Saved data entries

-- Opening Marker --

(* ===== verification/SkipList.v ===== *)
(** * The memtable: [engine/memtable/skiplist.go]

    The skip list is modelled with its nodes in a store ([sl_heap]) and
    pointers as locations, so that the linking of a node at every level is
    the code's sequence of pointer writes.  [None] as the result of an
    operation is a Go panic (nil dereference, index out of range). *)
From stdpp Require Import base gmap sets list strings numbers sorting.
From Stdlib Require Import ZArith Lia Strings.Byte.
From S2P Require Import Prelude.
Open Scope Z_scope.

Definition MaxLevel : nat := 20.

(** A pointer to a node; nil is [None] of [option loc]. *)
Definition loc := nat.

Record Node := mkNode {
  n_Key : bytes;
  n_Value : slice;
  n_Next : list (option loc)
}.

(** [sl_rand] is the sequence of outcomes of [rand.Float64() < Probability]
    the generator will give; once it is exhausted the outcome is [false]. *)
Record SkipList := mkSkipList {
  sl_heap : gmap loc Node;
  sl_alloc : loc;
  sl_Head : loc;
  sl_Level : nat;
  sl_Size : Z;
  sl_SizeBytes : Z;
  sl_rand : list bool
}.

Definition NewSkipList (rand : list bool) : SkipList :=
  {| sl_heap := {[ 0%nat := mkNode [] None (replicate MaxLevel None) ]};
     sl_alloc := 1%nat; sl_Head := 0%nat; sl_Level := 1%nat; sl_Size := 0;
     sl_SizeBytes := 0; sl_rand := rand |}.

(** [current.Next[i]] *)
Definition node_next (h : gmap loc Node) (l : loc) (i : nat) : option (option loc) :=
  nd ← h !! l; n_Next nd !! i.

(** [p.Next[i] = v] *)
Definition set_next (h : gmap loc Node) (l : loc) (i : nat) (v : option loc)
    : option (gmap loc Node) :=
  nd ← h !! l;
  if decide (i < length (n_Next nd))%nat
  then Some (<[l := mkNode (n_Key nd) (n_Value nd) (<[i := v]> (n_Next nd))]> h)
  else None.

(** the inner loop: move right while the next key is smaller *)
Fixpoint advance (fuel : nat) (h : gmap loc Node) (key : bytes) (i : nat)
    (current : loc) : option loc :=
  match fuel with
  | O => None
  | S fuel' =>
      nx ← node_next h current i;
      match nx with
      | None => Some current
      | Some n =>
          nd ← h !! n;
          if bytes_ltb (n_Key nd) key then advance fuel' h key i n
          else Some current
      end
  end.

(** the outer loop from level [i - 1] down to 0, filling [update] *)
Fixpoint search (h : gmap loc Node) (key : bytes) (i : nat) (current : loc)
    (update : list (option loc)) : option (loc * list (option loc)) :=
  match i with
  | O => Some (current, update)
  | S i' =>
      c ← advance (S (size h)) h key i' current;
      search h key i' c (<[i' := Some c]> update)
  end.

Fixpoint randomLevel_loop (rand : list bool) (level : nat) : nat * list bool :=
  match rand with
  | [] => (level, [])
  | b :: rand' =>
      if b && bool_decide (level < MaxLevel)%nat
      then randomLevel_loop rand' (S level)
      else (level, rand')
  end.

Definition randomLevel (rand : list bool) : nat * list bool :=
  randomLevel_loop rand 1%nat.

(** [update[i] = sl.Head] for the levels [from .. from + n - 1] *)
Fixpoint fill_update (head : loc) (from n : nat) (update : list (option loc))
    : list (option loc) :=
  match n with
  | O => update
  | S n' => fill_update head (S from) n' (<[from := Some head]> update)
  end.

(** the linking loop, levels [i .. i + n - 1] *)
Fixpoint link (update : list (option loc)) (newNode : loc) (n i : nat)
    (h : gmap loc Node) : option (gmap loc Node) :=
  match n with
  | O => Some h
  | S n' =>
      p ← update !! i;
      u ← p;
      nx ← node_next h u i;
      h1 ← set_next h newNode i nx;
      h2 ← set_next h1 u i (Some newNode);
      link update newNode n' (S i) h2
  end.

(** [current != nil && bytes.Equal(current.Key, key)] *)
Definition found_node (h : gmap loc Node) (current : option loc) (key : bytes)
    : option (option (loc * Node)) :=
  match current with
  | None => Some None
  | Some c =>
      nd ← h !! c;
      Some (if bytes_eqb (n_Key nd) key then Some (c, nd) else None)
  end.

Definition SkipList_Put (sl : SkipList) (key : bytes) (value : slice)
    : option SkipList :=
  '(current, update) ←
     search (sl_heap sl) key (sl_Level sl) (sl_Head sl) (replicate MaxLevel None);
  next ← node_next (sl_heap sl) current 0;
  fn ← found_node (sl_heap sl) next key;
  match fn with
  | Some (c, nd) =>
      Some {| sl_heap := <[c := mkNode (n_Key nd) value (n_Next nd)]> (sl_heap sl);
              sl_alloc := sl_alloc sl; sl_Head := sl_Head sl;
              sl_Level := sl_Level sl; sl_Size := sl_Size sl;
              sl_SizeBytes := sl_SizeBytes sl
                + (len (slice_bytes value) - len (slice_bytes (n_Value nd)));
              sl_rand := sl_rand sl |}
  | None =>
      let '(newLevel, rand') := randomLevel (sl_rand sl) in
      let '(level', update') :=
        if decide (sl_Level sl < newLevel)%nat
        then (newLevel,
              fill_update (sl_Head sl) (sl_Level sl) (newLevel - sl_Level sl) update)
        else (sl_Level sl, update) in
      let newNode := sl_alloc sl in
      h' ← link update' newNode newLevel 0
             (<[newNode := mkNode key value (replicate newLevel None)]> (sl_heap sl));
      Some {| sl_heap := h'; sl_alloc := S newNode; sl_Head := sl_Head sl;
              sl_Level := level'; sl_Size := sl_Size sl + 1;
              sl_SizeBytes := sl_SizeBytes sl + (len key + len (slice_bytes value));
              sl_rand := rand' |}
  end.

(** [Some (Some v)]: found with value [v]; [Some None]: not found. *)
Definition SkipList_Get (sl : SkipList) (key : bytes) : option (option slice) :=
  '(current, _) ←
     search (sl_heap sl) key (sl_Level sl) (sl_Head sl) (replicate MaxLevel None);
  next ← node_next (sl_heap sl) current 0;
  fn ← found_node (sl_heap sl) next key;
  Some (match fn with Some (_, nd) => Some (n_Value nd) | None => None end).

(** [Iterator]: the current node *)
Definition SkipList_NewIterator (sl : SkipList) : loc := sl_Head sl.

Definition SkipListIterator_Next (h : gmap loc Node) (it : loc)
    : option (option loc) := node_next h it 0.

(** The pairs [(it.Key(), it.Value())] that a loop [for iter.Next()] sees. *)
Fixpoint iterate (fuel : nat) (h : gmap loc Node) (it : loc)
    : option (list (bytes * slice)) :=
  match fuel with
  | O => None
  | S fuel' =>
      nx ← SkipListIterator_Next h it;
      match nx with
      | None => Some []
      | Some n =>
          nd ← h !! n;
          rest ← iterate fuel' h n;
          Some ((n_Key nd, n_Value nd) :: rest)
      end
  end.

Definition SkipList_entries (sl : SkipList) : option (list (bytes * slice)) :=
  iterate (S (size (sl_heap sl))) (sl_heap sl) (SkipList_NewIterator sl).

(** ** Representation invariant

    The nodes of the list, in key order, with the number of levels each one
    has.  Level [i] of the list links exactly the nodes with more than [i]
    levels, in the same order. *)
Record anode := mkANode { a_loc : loc; a_key : bytes; a_val : slice; a_height : nat }.

Definition a_entry (a : anode) : bytes * slice := (a_key a, a_val a).

Definition level_nodes (i : nat) (ch : list anode) : list anode :=
  filter (fun a => (i < a_height a)%nat) ch.

(** [cur] is followed by exactly [rest] along the pointer function [f]. *)
Fixpoint linked (f : loc -> option (option loc)) (cur : loc) (rest : list loc) : Prop :=
  match rest with
  | [] => f cur = Some None
  | x :: rest' => f cur = Some (Some x) /\ linked f x rest'
  end.

Definition last_loc (d : loc) (l : list loc) : loc := default d (last l).

Definition entry_bytes (e : bytes * slice) : Z := len e.1 + len (slice_bytes e.2).
Definition entries_bytes (es : list (bytes * slice)) : Z := foldr Z.add 0 (entry_bytes <$> es).

Definition node_of (h : gmap loc Node) (a : anode) : Prop :=
  exists nd, h !! a_loc a = Some nd /\ n_Key nd = a_key a /\ n_Value nd = a_val a /\
             length (n_Next nd) = a_height a.

Record repr_chain (sl : SkipList) (ch : list anode) : Prop := {
  rc_head : exists nd, sl_heap sl !! sl_Head sl = Some nd /\ length (n_Next nd) = MaxLevel;
  rc_nodes : Forall (node_of (sl_heap sl)) ch;
  rc_heights : Forall (fun a => (1 <= a_height a <= sl_Level sl)%nat) ch;
  rc_linked : forall i, (i < MaxLevel)%nat ->
    linked (fun l => node_next (sl_heap sl) l i) (sl_Head sl) (a_loc <$> level_nodes i ch);
  rc_sorted : key_sorted a_key ch;
  rc_nodup : NoDup (sl_Head sl :: (a_loc <$> ch));
  rc_fresh : forall l, (sl_alloc sl <= l)%nat -> sl_heap sl !! l = None;
  rc_level : (1 <= sl_Level sl <= MaxLevel)%nat;
  rc_size : sl_Size sl = len ch;
  rc_bytes : sl_SizeBytes sl = entries_bytes (a_entry <$> ch)
}.

(** The memtable holds the entries [es]. *)
Definition repr (sl : SkipList) (es : list (bytes * slice)) : Prop :=
  exists ch, repr_chain sl ch /\ es = a_entry <$> ch.

(** ** Lists of pointers *)

Lemma last_loc_cons d x xs : last_loc d (x :: xs) = last_loc x xs.
Proof.
  unfold last_loc. destruct xs as [|y xs]; [done|].
  change (last (x :: y :: xs)) with (last (y :: xs)).
  destruct (last (y :: xs)) eqn:E; [done|]. by apply last_None in E.
Qed.

Lemma linked_app f cur xs ys :
  linked f cur (xs ++ ys) -> linked f (last_loc cur xs) ys.
Proof.
  revert cur. induction xs as [|x xs IH]; intros cur; simpl; [done|].
  intros [_ H]. rewrite last_loc_cons. by apply IH.
Qed.

Lemma linked_ext f g cur rest :
  (forall l, l ∈ cur :: rest -> f l = g l) -> linked f cur rest -> linked g cur rest.
Proof.
  revert cur. induction rest as [|x rest IH]; intros cur Hfg; simpl.
  - intros <-. symmetry. apply Hfg. by left.
  - intros [H1 H2]. rewrite <- Hfg by by left. split; [done|].
    apply IH; [|done]. intros l Hl. apply Hfg. by right.
Qed.

Lemma last_loc_snoc d xs x : last_loc d (xs ++ [x]) = x.
Proof. unfold last_loc. by rewrite last_snoc. Qed.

-- Closing Marker --

* **EXERCISE INSTRUCTIONS**: The entries above hold a line with "Some head]> update)" and a later line with "nx ← node_next h u i;". Write out exactly those lines and all lines between, nothing more.

* **SOLUTION**:
  | S n' => fill_update head (S from) n' (<[from := Some head]> update)
  end.

(** the linking loop, levels [i .. i + n - 1] *)
Fixpoint link (update : list (option loc)) (newNode : loc) (n i : nat)
    (h : gmap loc Node) : option (gmap loc Node) :=
  match n with
  | O => Some h
  | S n' =>
      p ← update !! i;
      u ← p;
      nx ← node_next h u i;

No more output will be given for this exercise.